What you should do:
Set down a precise copy of the whole listing.

++++++++++++++++++++

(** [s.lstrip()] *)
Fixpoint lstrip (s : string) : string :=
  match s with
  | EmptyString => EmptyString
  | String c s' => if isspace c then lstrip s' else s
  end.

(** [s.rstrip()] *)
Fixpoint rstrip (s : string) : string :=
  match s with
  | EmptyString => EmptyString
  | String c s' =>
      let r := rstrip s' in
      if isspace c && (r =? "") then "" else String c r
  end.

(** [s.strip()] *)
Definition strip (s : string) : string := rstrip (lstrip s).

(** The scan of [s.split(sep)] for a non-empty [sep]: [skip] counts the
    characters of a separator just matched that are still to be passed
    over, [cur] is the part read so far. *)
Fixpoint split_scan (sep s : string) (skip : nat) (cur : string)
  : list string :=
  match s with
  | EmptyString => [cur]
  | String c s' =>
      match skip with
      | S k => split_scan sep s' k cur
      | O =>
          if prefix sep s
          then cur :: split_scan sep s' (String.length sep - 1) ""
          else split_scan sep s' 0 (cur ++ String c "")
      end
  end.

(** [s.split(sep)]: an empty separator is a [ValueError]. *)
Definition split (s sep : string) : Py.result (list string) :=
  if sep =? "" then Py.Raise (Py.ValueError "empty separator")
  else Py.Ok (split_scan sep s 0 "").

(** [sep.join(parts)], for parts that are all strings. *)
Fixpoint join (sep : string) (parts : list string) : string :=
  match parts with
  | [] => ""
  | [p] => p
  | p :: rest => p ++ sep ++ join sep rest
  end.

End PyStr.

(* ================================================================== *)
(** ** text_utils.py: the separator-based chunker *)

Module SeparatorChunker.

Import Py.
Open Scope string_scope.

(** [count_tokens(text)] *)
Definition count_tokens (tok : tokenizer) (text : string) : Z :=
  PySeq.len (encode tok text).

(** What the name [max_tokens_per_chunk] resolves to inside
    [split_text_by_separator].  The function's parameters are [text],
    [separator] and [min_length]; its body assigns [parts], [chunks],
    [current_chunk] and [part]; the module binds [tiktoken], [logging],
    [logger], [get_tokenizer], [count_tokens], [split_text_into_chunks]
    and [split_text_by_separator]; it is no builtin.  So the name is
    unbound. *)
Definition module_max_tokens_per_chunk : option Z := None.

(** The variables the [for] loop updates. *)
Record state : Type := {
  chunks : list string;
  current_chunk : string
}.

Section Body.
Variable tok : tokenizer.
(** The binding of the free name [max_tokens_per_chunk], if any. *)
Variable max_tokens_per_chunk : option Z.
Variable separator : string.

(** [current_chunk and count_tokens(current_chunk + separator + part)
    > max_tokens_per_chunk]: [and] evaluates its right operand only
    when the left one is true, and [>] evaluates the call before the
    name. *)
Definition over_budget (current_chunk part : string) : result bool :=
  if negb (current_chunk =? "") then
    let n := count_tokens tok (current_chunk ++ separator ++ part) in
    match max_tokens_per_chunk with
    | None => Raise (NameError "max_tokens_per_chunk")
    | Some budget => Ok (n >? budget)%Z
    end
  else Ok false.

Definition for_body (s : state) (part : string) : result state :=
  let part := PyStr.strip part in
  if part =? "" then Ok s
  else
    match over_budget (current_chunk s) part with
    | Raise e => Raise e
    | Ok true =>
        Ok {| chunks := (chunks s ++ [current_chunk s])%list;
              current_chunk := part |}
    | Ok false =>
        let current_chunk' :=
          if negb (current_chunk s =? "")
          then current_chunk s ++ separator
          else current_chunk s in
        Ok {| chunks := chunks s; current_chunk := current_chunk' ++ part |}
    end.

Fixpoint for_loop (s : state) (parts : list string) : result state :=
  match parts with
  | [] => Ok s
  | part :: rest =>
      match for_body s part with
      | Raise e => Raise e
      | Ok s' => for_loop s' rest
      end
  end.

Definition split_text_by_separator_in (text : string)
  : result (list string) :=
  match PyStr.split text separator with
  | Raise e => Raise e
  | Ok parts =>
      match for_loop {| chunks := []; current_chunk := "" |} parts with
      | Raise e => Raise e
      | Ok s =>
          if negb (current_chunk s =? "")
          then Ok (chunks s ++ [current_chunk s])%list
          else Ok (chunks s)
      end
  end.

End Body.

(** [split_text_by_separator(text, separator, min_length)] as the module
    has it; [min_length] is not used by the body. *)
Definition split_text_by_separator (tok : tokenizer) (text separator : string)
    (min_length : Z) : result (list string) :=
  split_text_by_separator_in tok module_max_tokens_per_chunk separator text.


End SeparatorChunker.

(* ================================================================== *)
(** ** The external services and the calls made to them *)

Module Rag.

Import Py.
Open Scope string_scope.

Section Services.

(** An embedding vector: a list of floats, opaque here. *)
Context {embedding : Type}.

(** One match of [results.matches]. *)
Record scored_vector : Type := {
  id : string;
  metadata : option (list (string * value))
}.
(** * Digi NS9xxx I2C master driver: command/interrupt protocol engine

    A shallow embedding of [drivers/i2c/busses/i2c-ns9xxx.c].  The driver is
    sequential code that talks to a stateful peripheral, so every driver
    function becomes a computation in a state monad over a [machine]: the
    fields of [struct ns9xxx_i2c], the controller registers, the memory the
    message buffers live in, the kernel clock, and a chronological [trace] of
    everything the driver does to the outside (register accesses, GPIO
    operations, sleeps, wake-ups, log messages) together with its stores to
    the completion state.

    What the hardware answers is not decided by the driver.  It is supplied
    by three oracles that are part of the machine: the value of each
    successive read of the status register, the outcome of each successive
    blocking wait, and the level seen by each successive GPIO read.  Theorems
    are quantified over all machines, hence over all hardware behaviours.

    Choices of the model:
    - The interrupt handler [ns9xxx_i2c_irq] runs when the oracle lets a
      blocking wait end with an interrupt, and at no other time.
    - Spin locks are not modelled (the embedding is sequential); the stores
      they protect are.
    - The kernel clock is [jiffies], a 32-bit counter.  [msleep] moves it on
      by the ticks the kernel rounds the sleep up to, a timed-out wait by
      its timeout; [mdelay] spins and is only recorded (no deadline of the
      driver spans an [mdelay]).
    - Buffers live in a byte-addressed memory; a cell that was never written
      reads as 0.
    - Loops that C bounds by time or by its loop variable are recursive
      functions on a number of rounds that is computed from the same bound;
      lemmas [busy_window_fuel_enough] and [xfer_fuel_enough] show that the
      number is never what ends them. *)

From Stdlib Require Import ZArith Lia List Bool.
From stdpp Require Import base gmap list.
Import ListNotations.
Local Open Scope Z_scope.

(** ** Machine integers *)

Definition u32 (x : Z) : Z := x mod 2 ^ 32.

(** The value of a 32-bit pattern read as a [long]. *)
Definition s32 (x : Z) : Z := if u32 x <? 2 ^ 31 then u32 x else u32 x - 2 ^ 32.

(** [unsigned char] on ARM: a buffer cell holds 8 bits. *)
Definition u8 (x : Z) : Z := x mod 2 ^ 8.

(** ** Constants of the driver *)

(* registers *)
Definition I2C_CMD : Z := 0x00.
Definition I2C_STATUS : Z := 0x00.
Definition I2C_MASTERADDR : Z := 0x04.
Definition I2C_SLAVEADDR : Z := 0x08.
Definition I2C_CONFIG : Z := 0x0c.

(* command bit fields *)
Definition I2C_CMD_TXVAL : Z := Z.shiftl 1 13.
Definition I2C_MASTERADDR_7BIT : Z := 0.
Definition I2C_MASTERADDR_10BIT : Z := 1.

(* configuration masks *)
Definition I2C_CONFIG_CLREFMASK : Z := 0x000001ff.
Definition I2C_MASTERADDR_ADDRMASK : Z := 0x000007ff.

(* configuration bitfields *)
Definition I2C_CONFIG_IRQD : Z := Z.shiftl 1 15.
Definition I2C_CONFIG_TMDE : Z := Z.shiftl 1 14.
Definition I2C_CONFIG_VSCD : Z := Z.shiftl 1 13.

++++++++++++++++++++

Result of the task:
(** [s.lstrip()] *)
Fixpoint lstrip (s : string) : string :=
  match s with
  | EmptyString => EmptyString
  | String c s' => if isspace c then lstrip s' else s
  end.

(** [s.rstrip()] *)
Fixpoint rstrip (s : string) : string :=
  match s with
  | EmptyString => EmptyString
  | String c s' =>
      let r := rstrip s' in
      if isspace c && (r =? "") then "" else String c r
  end.

(** [s.strip()] *)
Definition strip (s : string) : string := rstrip (lstrip s).

(** The scan of [s.split(sep)] for a non-empty [sep]: [skip] counts the
    characters of a separator just matched that are still to be passed
    over, [cur] is the part read so far. *)
Fixpoint split_scan (sep s : string) (skip : nat) (cur : string)
  : list string :=
  match s with
  | EmptyString => [cur]
  | String c s' =>
      match skip with
      | S k => split_scan sep s' k cur
      | O =>
          if prefix sep s
          then cur :: split_scan sep s' (String.length sep - 1) ""
          else split_scan sep s' 0 (cur ++ String c "")
      end
  end.

(** [s.split(sep)]: an empty separator is a [ValueError]. *)
Definition split (s sep : string) : Py.result (list string) :=
  if sep =? "" then Py.Raise (Py.ValueError "empty separator")
  else Py.Ok (split_scan sep s 0 "").

(** [sep.join(parts)], for parts that are all strings. *)
Fixpoint join (sep : string) (parts : list string) : string :=
  match parts with
  | [] => ""
  | [p] => p
  | p :: rest => p ++ sep ++ join sep rest
  end.

End PyStr.

(* ================================================================== *)
(** ** text_utils.py: the separator-based chunker *)

Module SeparatorChunker.

Import Py.
Open Scope string_scope.

(** [count_tokens(text)] *)
Definition count_tokens (tok : tokenizer) (text : string) : Z :=
  PySeq.len (encode tok text).

(** What the name [max_tokens_per_chunk] resolves to inside
    [split_text_by_separator].  The function's parameters are [text],
    [separator] and [min_length]; its body assigns [parts], [chunks],
    [current_chunk] and [part]; the module binds [tiktoken], [logging],
    [logger], [get_tokenizer], [count_tokens], [split_text_into_chunks]
    and [split_text_by_separator]; it is no builtin.  So the name is
    unbound. *)
Definition module_max_tokens_per_chunk : option Z := None.

(** The variables the [for] loop updates. *)
Record state : Type := {
  chunks : list string;
  current_chunk : string
}.

Section Body.
Variable tok : tokenizer.
(** The binding of the free name [max_tokens_per_chunk], if any. *)
Variable max_tokens_per_chunk : option Z.
Variable separator : string.

(** [current_chunk and count_tokens(current_chunk + separator + part)
    > max_tokens_per_chunk]: [and] evaluates its right operand only
    when the left one is true, and [>] evaluates the call before the
    name. *)
Definition over_budget (current_chunk part : string) : result bool :=
  if negb (current_chunk =? "") then
    let n := count_tokens tok (current_chunk ++ separator ++ part) in
    match max_tokens_per_chunk with
    | None => Raise (NameError "max_tokens_per_chunk")
    | Some budget => Ok (n >? budget)%Z
    end
  else Ok false.

Definition for_body (s : state) (part : string) : result state :=
  let part := PyStr.strip part in
  if part =? "" then Ok s
  else
    match over_budget (current_chunk s) part with
    | Raise e => Raise e
    | Ok true =>
        Ok {| chunks := (chunks s ++ [current_chunk s])%list;
              current_chunk := part |}
    | Ok false =>
        let current_chunk' :=
          if negb (current_chunk s =? "")
          then current_chunk s ++ separator
          else current_chunk s in
        Ok {| chunks := chunks s; current_chunk := current_chunk' ++ part |}
    end.

Fixpoint for_loop (s : state) (parts : list string) : result state :=
  match parts with
  | [] => Ok s
  | part :: rest =>
      match for_body s part with
      | Raise e => Raise e
      | Ok s' => for_loop s' rest
      end
  end.

Definition split_text_by_separator_in (text : string)
  : result (list string) :=
  match PyStr.split text separator with
  | Raise e => Raise e
  | Ok parts =>
      match for_loop {| chunks := []; current_chunk := "" |} parts with
      | Raise e => Raise e
      | Ok s =>
          if negb (current_chunk s =? "")
          then Ok (chunks s ++ [current_chunk s])%list
          else Ok (chunks s)
      end
  end.

End Body.

(** [split_text_by_separator(text, separator, min_length)] as the module
    has it; [min_length] is not used by the body. *)
Definition split_text_by_separator (tok : tokenizer) (text separator : string)
    (min_length : Z) : result (list string) :=
  split_text_by_separator_in tok module_max_tokens_per_chunk separator text.


End SeparatorChunker.

(* ================================================================== *)
(** ** The external services and the calls made to them *)

Module Rag.

Import Py.
Open Scope string_scope.

Section Services.

(** An embedding vector: a list of floats, opaque here. *)
Context {embedding : Type}.

(** One match of [results.matches]. *)
Record scored_vector : Type := {
  id : string;
  metadata : option (list (string * value))
}.
(** * Digi NS9xxx I2C master driver: command/interrupt protocol engine

    A shallow embedding of [drivers/i2c/busses/i2c-ns9xxx.c].  The driver is
    sequential code that talks to a stateful peripheral, so every driver
    function becomes a computation in a state monad over a [machine]: the
    fields of [struct ns9xxx_i2c], the controller registers, the memory the
    message buffers live in, the kernel clock, and a chronological [trace] of
    everything the driver does to the outside (register accesses, GPIO
    operations, sleeps, wake-ups, log messages) together with its stores to
    the completion state.

    What the hardware answers is not decided by the driver.  It is supplied
    by three oracles that are part of the machine: the value of each
    successive read of the status register, the outcome of each successive
    blocking wait, and the level seen by each successive GPIO read.  Theorems
    are quantified over all machines, hence over all hardware behaviours.

    Choices of the model:
    - The interrupt handler [ns9xxx_i2c_irq] runs when the oracle lets a
      blocking wait end with an interrupt, and at no other time.
    - Spin locks are not modelled (the embedding is sequential); the stores
      they protect are.
    - The kernel clock is [jiffies], a 32-bit counter.  [msleep] moves it on
      by the ticks the kernel rounds the sleep up to, a timed-out wait by
      its timeout; [mdelay] spins and is only recorded (no deadline of the
      driver spans an [mdelay]).
    - Buffers live in a byte-addressed memory; a cell that was never written
      reads as 0.
    - Loops that C bounds by time or by its loop variable are recursive
      functions on a number of rounds that is computed from the same bound;
      lemmas [busy_window_fuel_enough] and [xfer_fuel_enough] show that the
      number is never what ends them. *)

From Stdlib Require Import ZArith Lia List Bool.
From stdpp Require Import base gmap list.
Import ListNotations.
Local Open Scope Z_scope.

(** ** Machine integers *)

Definition u32 (x : Z) : Z := x mod 2 ^ 32.

(** The value of a 32-bit pattern read as a [long]. *)
Definition s32 (x : Z) : Z := if u32 x <? 2 ^ 31 then u32 x else u32 x - 2 ^ 32.

(** [unsigned char] on ARM: a buffer cell holds 8 bits. *)
Definition u8 (x : Z) : Z := x mod 2 ^ 8.

(** ** Constants of the driver *)

(* registers *)
Definition I2C_CMD : Z := 0x00.
Definition I2C_STATUS : Z := 0x00.
Definition I2C_MASTERADDR : Z := 0x04.
Definition I2C_SLAVEADDR : Z := 0x08.
Definition I2C_CONFIG : Z := 0x0c.

(* command bit fields *)
Definition I2C_CMD_TXVAL : Z := Z.shiftl 1 13.
Definition I2C_MASTERADDR_7BIT : Z := 0.
Definition I2C_MASTERADDR_10BIT : Z := 1.

(* configuration masks *)
Definition I2C_CONFIG_CLREFMASK : Z := 0x000001ff.
Definition I2C_MASTERADDR_ADDRMASK : Z := 0x000007ff.

(* configuration bitfields *)
Definition I2C_CONFIG_IRQD : Z := Z.shiftl 1 15.
Definition I2C_CONFIG_TMDE : Z := Z.shiftl 1 14.
Definition I2C_CONFIG_VSCD : Z := Z.shiftl 1 13.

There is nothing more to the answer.